▶ _What the exercise asks_:
Consider the listing below. Extract exactly the lines from the line containing "sizeof_sockaddr_in6 : nat;" to the line containing "in6addr_any : bytes;", both included.

▶ _Data provided_:

(* ===== verification/Platform.v ===== *)
(** What the program takes from lwIP and FreeRTOS: constants, structure layouts
    and pure functions of their headers. None of that code is under src/, so
    the two classes [Lwip] and [Rtos] hold it as parameters, and [LwipOk] and
    [RtosOk] hold the documented facts the proofs use. The instances at the end
    give concrete values, for evaluation on concrete inputs only. *)
From S2P Require Import Prelude CInt.
Open Scope Z_scope.

(** The sockets API (<lwip/sockets.h>, <lwip/inet.h>, <lwip/errno.h>). Socket
    addresses are memory objects: [off_*] are the byte offsets of the fields
    and [sizeof_*] the sizes of the structures. *)
Class Lwip : Type := {
  AF_INET : Z;
  AF_INET6 : Z;
  SOCK_STREAM : Z;
  SOCK_DGRAM : Z;
  IPPROTO_IP : Z;
  IPPROTO_TCP : Z;
  IPPROTO_UDP : Z;
  SOL_SOCKET : Z;
  SO_RCVTIMEO : Z;
  IP_TOS : Z;
  TCP_NODELAY : Z;
  MSG_DONTWAIT : Z;
  POLLIN : Z;
  POLLERR : Z;
  POLLNVAL : Z;
  ERR_OK : Z;
  EINVAL : Z;
  EALREADY : Z;
  EBUSY : Z;
  EAGAIN : Z;
  ENOMEM : Z;
  sizeof_sockaddr : nat;
  sizeof_sockaddr_in : nat;
  sizeof_sockaddr_in6 : nat;
  sizeof_sockaddr_storage : nat;
  sizeof_sa_family : nat;
  off_sa_family : nat;
  off_sin_port : nat;
  off_sin_addr : nat;
  off_sin6_port : nat;
  off_sin6_addr : nat;
  INADDR_ANY : Z;
  in6addr_any : bytes;
  INET6_ADDRSTRLEN : nat;
  LWIP_IPV6_NUM_ADDRESSES : nat;
  LWIP_TCPIP_CORE_LOCKING : bool;
  (** [inet_pton family str]: the return value, and the bytes written to the
      destination when the conversion succeeded. *)
  inet_pton : Z -> bytes -> Z * option bytes;
  (** The text of an address, from its bytes in network order. *)
  ip4addr_ntoa : bytes -> bytes;
  ip6addr_ntoa : bytes -> bytes;
  (** [ipaddr_ntoa_r(addr, buf, buflen)], for the address of an interface. *)
  ipaddr_ntoa_r : bytes -> Z -> option bytes;
}.

(** Facts of POSIX and lwIP about them. *)
Class LwipOk (L : Lwip) : Prop := {
  af_distinct : AF_INET <> AF_INET6;
  af_inet_range : 0 < AF_INET < 256 ^ Z.of_nat sizeof_sa_family;
  af_inet6_range : 0 < AF_INET6 < 256 ^ Z.of_nat sizeof_sa_family;
  family_before_port : (off_sa_family + sizeof_sa_family <= off_sin_port)%nat;
  family_before_port6 : (off_sa_family + sizeof_sa_family <= off_sin6_port)%nat;
  port_before_addr : (off_sin_port + 2 <= off_sin_addr)%nat;
  port_before_addr6 : (off_sin6_port + 2 <= off_sin6_addr)%nat;
  addr_in_sockaddr_in : (off_sin_addr + 4 <= sizeof_sockaddr_in)%nat;
  addr_in_sockaddr_in6 : (off_sin6_addr + 16 <= sizeof_sockaddr_in6)%nat;
  in_fits_sockaddr : (sizeof_sockaddr_in <= sizeof_sockaddr)%nat;
  port6_in_sockaddr : (off_sin6_port + 2 <= sizeof_sockaddr)%nat;
  sockaddr_fits_storage : (sizeof_sockaddr <= sizeof_sockaddr_storage)%nat;
  in6_fits_storage : (sizeof_sockaddr_in6 <= sizeof_sockaddr_storage)%nat;
  errno_positive : 0 < EINVAL /\ 0 < EALREADY /\ 0 < EBUSY /\ 0 < EAGAIN /\ 0 < ENOMEM;
  inaddr_any_zero : INADDR_ANY = 0;
  in6addr_any_zero : in6addr_any = replicate 16 0;
  inet_pton_size_4 : forall str r bs,
    inet_pton AF_INET str = (r, Some bs) -> length bs = 4%nat /\ Forall is_byte bs;
  inet_pton_size_6 : forall str r bs,
    inet_pton AF_INET6 str = (r, Some bs) -> length bs = 16%nat /\ Forall is_byte bs;
}.

(** FreeRTOS (FreeRTOSConfig.h, projdefs.h). *)
Class Rtos : Type := {
  configTICK_RATE_HZ : Z;
  pdMS_TO_TICKS : Z -> Z;
}.

Class RtosOk (R : Rtos) : Prop := {
  tick_rate_range : 0 < configTICK_RATE_HZ <= 1000000;
  pdMS_TO_TICKS_spec : forall ms,
    pdMS_TO_TICKS ms = u32 (u32 ms * configTICK_RATE_HZ) / 1000;
}.

(** ** Concrete values *)

(** A dotted-quad reader good enough for the examples: digits and dots only,
    four parts of at most 255. *)
Fixpoint dotted_quad (s : bytes) (cur : option Z) : option bytes :=
  match s with
  | [] => match cur with Some v => Some [v] | None => None end
  | c :: s' =>
      if (48 <=? c) && (c <=? 57) then
        let v := match cur with Some v => v | None => 0 end * 10 + (c - 48) in
        if v <=? 255 then dotted_quad s' (Some v) else None
      else if c =? 46 then
        match cur, dotted_quad s' None with
        | Some v, Some bs => Some (v :: bs)
        | _, _ => None
        end
      else None
  end.

Definition example_pton (family : Z) (s : bytes) : Z * option bytes :=
  if family =? 2 then
    match dotted_quad s None with
    | Some [a; b; c; d] => (1, Some [a; b; c; d])
    | _ => (0, None)
    end
  else if family =? 10 then
    if decide (s = [58; 58; 49]) then (1, Some (replicate 15 0 ++ [1])) else (0, None)
  else (-1, None).

(** Numbers below 256 in decimal, without leading zeros, and in hexadecimal. *)
Definition octet_text (n : Z) : bytes :=
  (if 100 <=? n then [48 + n / 100] else []) ++ (if 10 <=? n then [48 + n / 10 mod 10] else [])
    ++ [48 + n mod 10].
Definition hex_text (n : Z) : bytes :=
  let digit d := if d <? 10 then 48 + d else 55 + d in [digit (n / 16); digit (n mod 16)].
Fixpoint example_ntoa4 (bs : bytes) : bytes :=
  match bs with
  | [] => []
  | [b] => octet_text b
  | b :: bs' => octet_text b ++ [46] ++ example_ntoa4 bs'
  end.
Fixpoint example_ntoa6 (bs : bytes) : bytes :=
  match bs with
  | b1 :: b2 :: ((_ :: _) as bs') => hex_text b1 ++ hex_text b2 ++ [58] ++ example_ntoa6 bs'
  | bs' => mjoin (hex_text <$> bs')
  end.

(** The values of lwIP 2 with IPv6, whose [struct sockaddr] has 16 bytes. *)
Definition lwip_example : Lwip := {|
  AF_INET := 2; AF_INET6 := 10; SOCK_STREAM := 1; SOCK_DGRAM := 2;
  IPPROTO_IP := 0; IPPROTO_TCP := 6; IPPROTO_UDP := 17;
  SOL_SOCKET := 4095; SO_RCVTIMEO := 4102; IP_TOS := 1; TCP_NODELAY := 1;
  MSG_DONTWAIT := 8; POLLIN := 1; POLLERR := 4; POLLNVAL := 8; ERR_OK := 0;
  EINVAL := 22; EALREADY := 114; EBUSY := 16; EAGAIN := 11; ENOMEM := 12;
  sizeof_sockaddr := 16; sizeof_sockaddr_in := 16;
  sizeof_sockaddr_in6 := 28; sizeof_sockaddr_storage := 28;
  sizeof_sa_family := 1; off_sa_family := 1;
  off_sin_port := 2; off_sin_addr := 4; off_sin6_port := 2; off_sin6_addr := 8;
  INADDR_ANY := 0; in6addr_any := replicate 16 0; INET6_ADDRSTRLEN := 46; LWIP_IPV6_NUM_ADDRESSES := 3; LWIP_TCPIP_CORE_LOCKING := true;
  inet_pton := example_pton;
  ip4addr_ntoa := example_ntoa4; ip6addr_ntoa := example_ntoa6;
  ipaddr_ntoa_r := fun a n =>
    let s := example_ntoa4 a in if Z.of_nat (length s) <? n then Some s else None;
|}.

Lemma dotted_quad_bytes s cur bs :
  (forall v, cur = Some v -> 0 <= v <= 255) ->
  dotted_quad s cur = Some bs -> Forall is_byte bs.
Proof.
  revert cur bs. induction s as [|c s IH]; intros cur bs Hcur; cbn.
  - destruct cur as [v|]; [|done]. intros [= <-].
    constructor; [|done]. unfold is_byte. specialize (Hcur v eq_refl). lia.
  - destruct ((48 <=? c) && (c <=? 57)) eqn:Hd.
    + destruct (Z.leb_spec (match cur with Some v => v | None => 0 end * 10 + (c - 48)) 255);
        [|done].
      apply IH. intros v [= <-].
      destruct cur as [v'|]; [specialize (Hcur v' eq_refl)|]; lia.
    + destruct (c =? 46); [|done]. destruct cur as [v|]; [|done].
      destruct (dotted_quad s None) as [bs'|] eqn:Hr; [|done]. intros [= <-].
      constructor; [unfold is_byte; specialize (Hcur v eq_refl); lia|].
      by apply (IH None).
Qed.

#[global] Instance lwip_example_ok : LwipOk lwip_example.
Proof.
  split; cbn; try lia; try done.
  - intros str r bs. unfold example_pton. cbn.
    destruct (dotted_quad str None) as [[|a [|b [|c [|d [|]]]]]|] eqn:Hd; try done.
    intros [= <- <-]. split; [done|]. by apply (dotted_quad_bytes str None).
  - intros str r bs. unfold example_pton. cbn. case_decide; [|done].
    intros [= <- <-]. split; [done|].
    repeat constructor; unfold is_byte; lia.
Qed.

Definition rtos_example : Rtos := {|
  configTICK_RATE_HZ := 1000;
  pdMS_TO_TICKS := fun ms => u32 (u32 ms * 1000) / 1000;
|}.

#[global] Instance rtos_example_ok : RtosOk rtos_example.
Proof. split; cbn; [lia|done]. Qed.

(** A second one, whose tick is not a millisecond. *)
Definition rtos_100hz : Rtos := {|
  configTICK_RATE_HZ := 100;
  pdMS_TO_TICKS := fun ms => u32 (u32 ms * 100) / 1000;
|}.

#[global] Instance rtos_100hz_ok : RtosOk rtos_100hz.
Proof. split; cbn; [lia|done]. Qed.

▶ _Worked solution_:
  sizeof_sockaddr_in6 : nat;
  sizeof_sockaddr_storage : nat;
  sizeof_sa_family : nat;
  off_sa_family : nat;
  off_sin_port : nat;
  off_sin_addr : nat;
  off_sin6_port : nat;
  off_sin6_addr : nat;
  INADDR_ANY : Z;
  in6addr_any : bytes;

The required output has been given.